*** Opening INFORMATION SHOWN ***

(** * The media processing queue of services/media_processor.py

    A shallow embedding of the bounded job queue ([MediaProcessor]), of its
    single worker, and of the probes and transforms the worker runs, followed
    by the properties of the design that hold of the code and the ones that
    do not. *)

From Stdlib Require Import ZArith NArith Lia Floats Ascii String.
From stdpp Require Import base list strings gmap sorting.

Set Warnings "-inexact-float".

(** ** Python values shared by every component *)

Module Py.

(** A [bytes] value is a string of 8-bit characters; a decoded [str] is
    the list of its code points. *)
Definition bytes := string.
Definition str := list N.

(** Why a [MediaProcessingError] was raised (the text of its message,
    kept in parts). *)
Inductive failure :=
| UnknownJobType (kind : string)                 (* "Unknown job type: {kind}" *)
| ToolExited (returncode : Z) (diagnostic : str). (* "ffmpeg exited with ...: ..." *)

(** The exceptions the code can meet.  Every one of them derives from
    [Exception]; [asyncio.CancelledError], which does not, only ever enters
    the worker through [MediaProcessor.stop] and is modelled there. *)
Inductive exn :=
| MediaProcessingError (why : failure)
| ValueError
| UnicodeDecodeError
| OverflowError
| IndexError
| FileNotFoundError
| FileExistsError
| NotADirectoryError.

(** [isinstance(e, ValueError)]: [UnicodeDecodeError] is a subclass. *)
Definition is_ValueError (e : exn) : bool :=
  match e with
  | ValueError | UnicodeDecodeError => true
  | _ => false
  end.

(** A call either returns a value or raises. *)
Inductive result (A : Type) :=
| Ok (a : A)
| Raise (e : exn).
Arguments Ok {A} a.
Arguments Raise {A} e.

(** A [pathlib.Path] as its components, the last one first: the head is
    [Path.name], the tail is [Path.parent]. *)
Definition Path := list string.

(** *** [bytes.decode()]: strict UTF-8 *)

Definition continuation (b : N) : bool := (0x80 <=? b)%N && (b <=? 0xBF)%N.

(** The second byte of a three-byte form: no overlong form after [E0], no
    surrogate after [ED]. *)
Definition second_of_three (b0 b1 : N) : bool :=
  if (b0 =? 0xE0)%N then (0xA0 <=? b1)%N && (b1 <=? 0xBF)%N
  else if (b0 =? 0xED)%N then (0x80 <=? b1)%N && (b1 <=? 0x9F)%N
  else continuation b1.

(** The second byte of a four-byte form: no overlong form after [F0],
    nothing above U+10FFFF after [F4]. *)
Definition second_of_four (b0 b1 : N) : bool :=
  if (b0 =? 0xF0)%N then (0x90 <=? b1)%N && (b1 <=? 0xBF)%N
  else if (b0 =? 0xF4)%N then (0x80 <=? b1)%N && (b1 <=? 0x8F)%N
  else continuation b1.

Fixpoint utf8 (bs : list N) : option str :=
  match bs with
  | [] => Some []
  | b0 :: r0 =>
      if (b0 <? 0x80)%N then cons b0 <$> utf8 r0
      else if (0xC2 <=? b0)%N && (b0 <=? 0xDF)%N then
        match r0 with
        | b1 :: r1 =>
            if continuation b1
            then cons ((b0 - 0xC0) * 64 + (b1 - 0x80))%N <$> utf8 r1
            else None
        | _ => None
        end
      else if (0xE0 <=? b0)%N && (b0 <=? 0xEF)%N then
        match r0 with
        | b1 :: b2 :: r2 =>
            if second_of_three b0 b1 && continuation b2
            then cons ((b0 - 0xE0) * 4096 + (b1 - 0x80) * 64 + (b2 - 0x80))%N
                   <$> utf8 r2
            else None
        | _ => None
        end
      else if (0xF0 <=? b0)%N && (b0 <=? 0xF4)%N then
        match r0 with
        | b1 :: b2 :: b3 :: r3 =>
            if second_of_four b0 b1 && continuation b2 && continuation b3
            then cons ((b0 - 0xF0) * 262144 + (b1 - 0x80) * 4096
                       + (b2 - 0x80) * 64 + (b3 - 0x80))%N <$> utf8 r3
            else None
        | _ => None
        end
      else None
  end.

Fixpoint octets (b : bytes) : list N :=
  match b with
  | EmptyString => []
  | String a rest => N_of_ascii a :: octets rest
  end.

Definition decode (b : bytes) : result str :=
  match utf8 (octets b) with
  | Some text => Ok text
  | None => Raise UnicodeDecodeError
  end.

(** *** [str.strip()] *)

(** [str.isspace] on one code point. *)
Definition isspace (c : N) : bool :=
  ((0x09 <=? c) && (c <=? 0x0D) || (0x1C <=? c) && (c <=? 0x20)
   || (c =? 0x85) || (c =? 0xA0) || (c =? 0x1680)
   || (0x2000 <=? c) && (c <=? 0x200A)
   || (c =? 0x2028) || (c =? 0x2029) || (c =? 0x202F) || (c =? 0x205F)
   || (c =? 0x3000))%N.

Fixpoint lstrip (s : str) : str :=
  match s with
  | c :: rest => if isspace c then lstrip rest else s
  | [] => []
  end.

Definition strip (s : str) : str := reverse (lstrip (reverse (lstrip s))).

(** *** [float]: IEEE 754 binary64 *)

(** [float(z)] for an [int]: correctly rounded, [OverflowError] beyond
    the finite range. *)
Definition float_of_int (z : Z) : result float :=
  let x := SF2Prim (binary_normalize prec emax z 0 false) in
  if is_infinity x then Raise OverflowError else Ok x.

(** [int(x)] for a [float]: truncation towards zero. *)
Definition int_of_float (x : float) : result Z :=
  match Prim2SF x with
  | S754_zero _ => Ok 0%Z
  | S754_finite s m e =>
      Ok (cond_Zopp s (if (0 <=? e)%Z then Zpos m * 2 ^ e
                       else Zpos m / 2 ^ (- e)))%Z
  | S754_infinity _ => Raise OverflowError
  | S754_nan => Raise ValueError
  end.


(** [min(a, b)] and [max(a, b)] keep the first argument unless the second
    is strictly beyond it. *)
Definition fmin (a b : float) : float := if (b <? a)%float then b else a.
Definition fmax (a b : float) : float := if (a <? b)%float then b else a.

(** *** [random] *)

(** [random.uniform(a, b)] is [a + (b - a) * self.random()]; [r] is the
    value of [random()]. *)
Definition uniform (a b r : float) : float := (a + (b - a) * r)%float.


(** [random.choice(seq)] is [seq[self._randbelow(len(seq))]]; [i] is the
    value of [_randbelow]. *)
Definition choice {A} (seq : list A) (i : nat) : result A :=
  match seq !! i with
  | Some x => Ok x
  | None => Raise IndexError
  end.

(** *** Names *)

(** [str.lower()] on a name of ASCII characters: the letters [A] to [Z]
    are mapped, every other character is kept.  Beyond ASCII [str.lower()]
    follows the Unicode tables, which are not part of this model; what is
    proved of the value of a lower-cased suffix is proved for the names
    that are [plain]. *)
Definition lower_ascii (a : ascii) : ascii :=
  let n := N_of_ascii a in
  if (65 <=? n)%N && (n <=? 90)%N then ascii_of_N (n + 32) else a.

Fixpoint lower (s : string) : string :=
  match s with
  | EmptyString => EmptyString
  | String a rest => String (lower_ascii a) (lower rest)
  end.

(** [str.isascii()]: every character is below U+0080. *)
Fixpoint plain (s : string) : bool :=
  match s with
  | EmptyString => true
  | String a rest => (N_of_ascii a <? 128)%N && plain rest
  end.

(** [name.rfind('.')]: [i] is the index of the head of [s], [last] the
    latest hit so far. *)
Fixpoint rfind_dot (s : string) (i : nat) (last : option nat) : option nat :=
  match s with
  | EmptyString => last
  | String a rest =>
      rfind_dot rest (S i) (if Ascii.eqb a "." then Some i else last)
  end.

(** [PurePath.suffix]:
    [i = name.rfind('.')]; [name[i:]] if [0 < i < len(name) - 1], else ['']. *)
Definition suffix (p : Path) : string :=
  let name := default EmptyString (head p) in
  match rfind_dot name 0 None with
  | Some i =>
      if (0 <? i) && (i <? String.length name - 1)
      then String.substring i (String.length name - i) name
      else EmptyString
  | None => EmptyString
  end.

(** The segments of a string between the ["/"]. *)
Fixpoint split_slash (s : string) : list string :=
  match s with
  | EmptyString => [EmptyString]
  | String a rest =>
      if Ascii.eqb a "/" then EmptyString :: split_slash rest
      else match split_slash rest with
           | seg :: segs => String a seg :: segs
           | [] => [String a EmptyString]
           end
  end.

(** [path / name]: the segments of [name] that are neither empty nor
    ["."] come after those of [path]; a [name] that starts at the root
    replaces [path]. *)
Definition joinpath (path : Path) (name : string) : Path :=
  let parts :=
    filter (fun seg => seg <> EmptyString /\ seg <> ".") (split_slash name) in
  match name with
  | String "/" _ => reverse parts
  | _ => reverse parts ++ path
  end.

(** ['%032x' % n], the form of [UUID.hex]. *)
Definition hex_digit (n : N) : ascii :=
  if (n <? 10)%N then ascii_of_N (48 + n) else ascii_of_N (87 + n).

*** Closing INFORMATION SHOWN ***

__EXERCISE REQUIREMENTS__
Reading through the records above, report each line in which the string "Some" is found.

__ANSWER FOR THE TASK__
  | [] => Some []
  | Some text => Ok text
  | Some x => Ok x
      rfind_dot rest (S i) (if Ascii.eqb a "." then Some i else last)
  | Some i =>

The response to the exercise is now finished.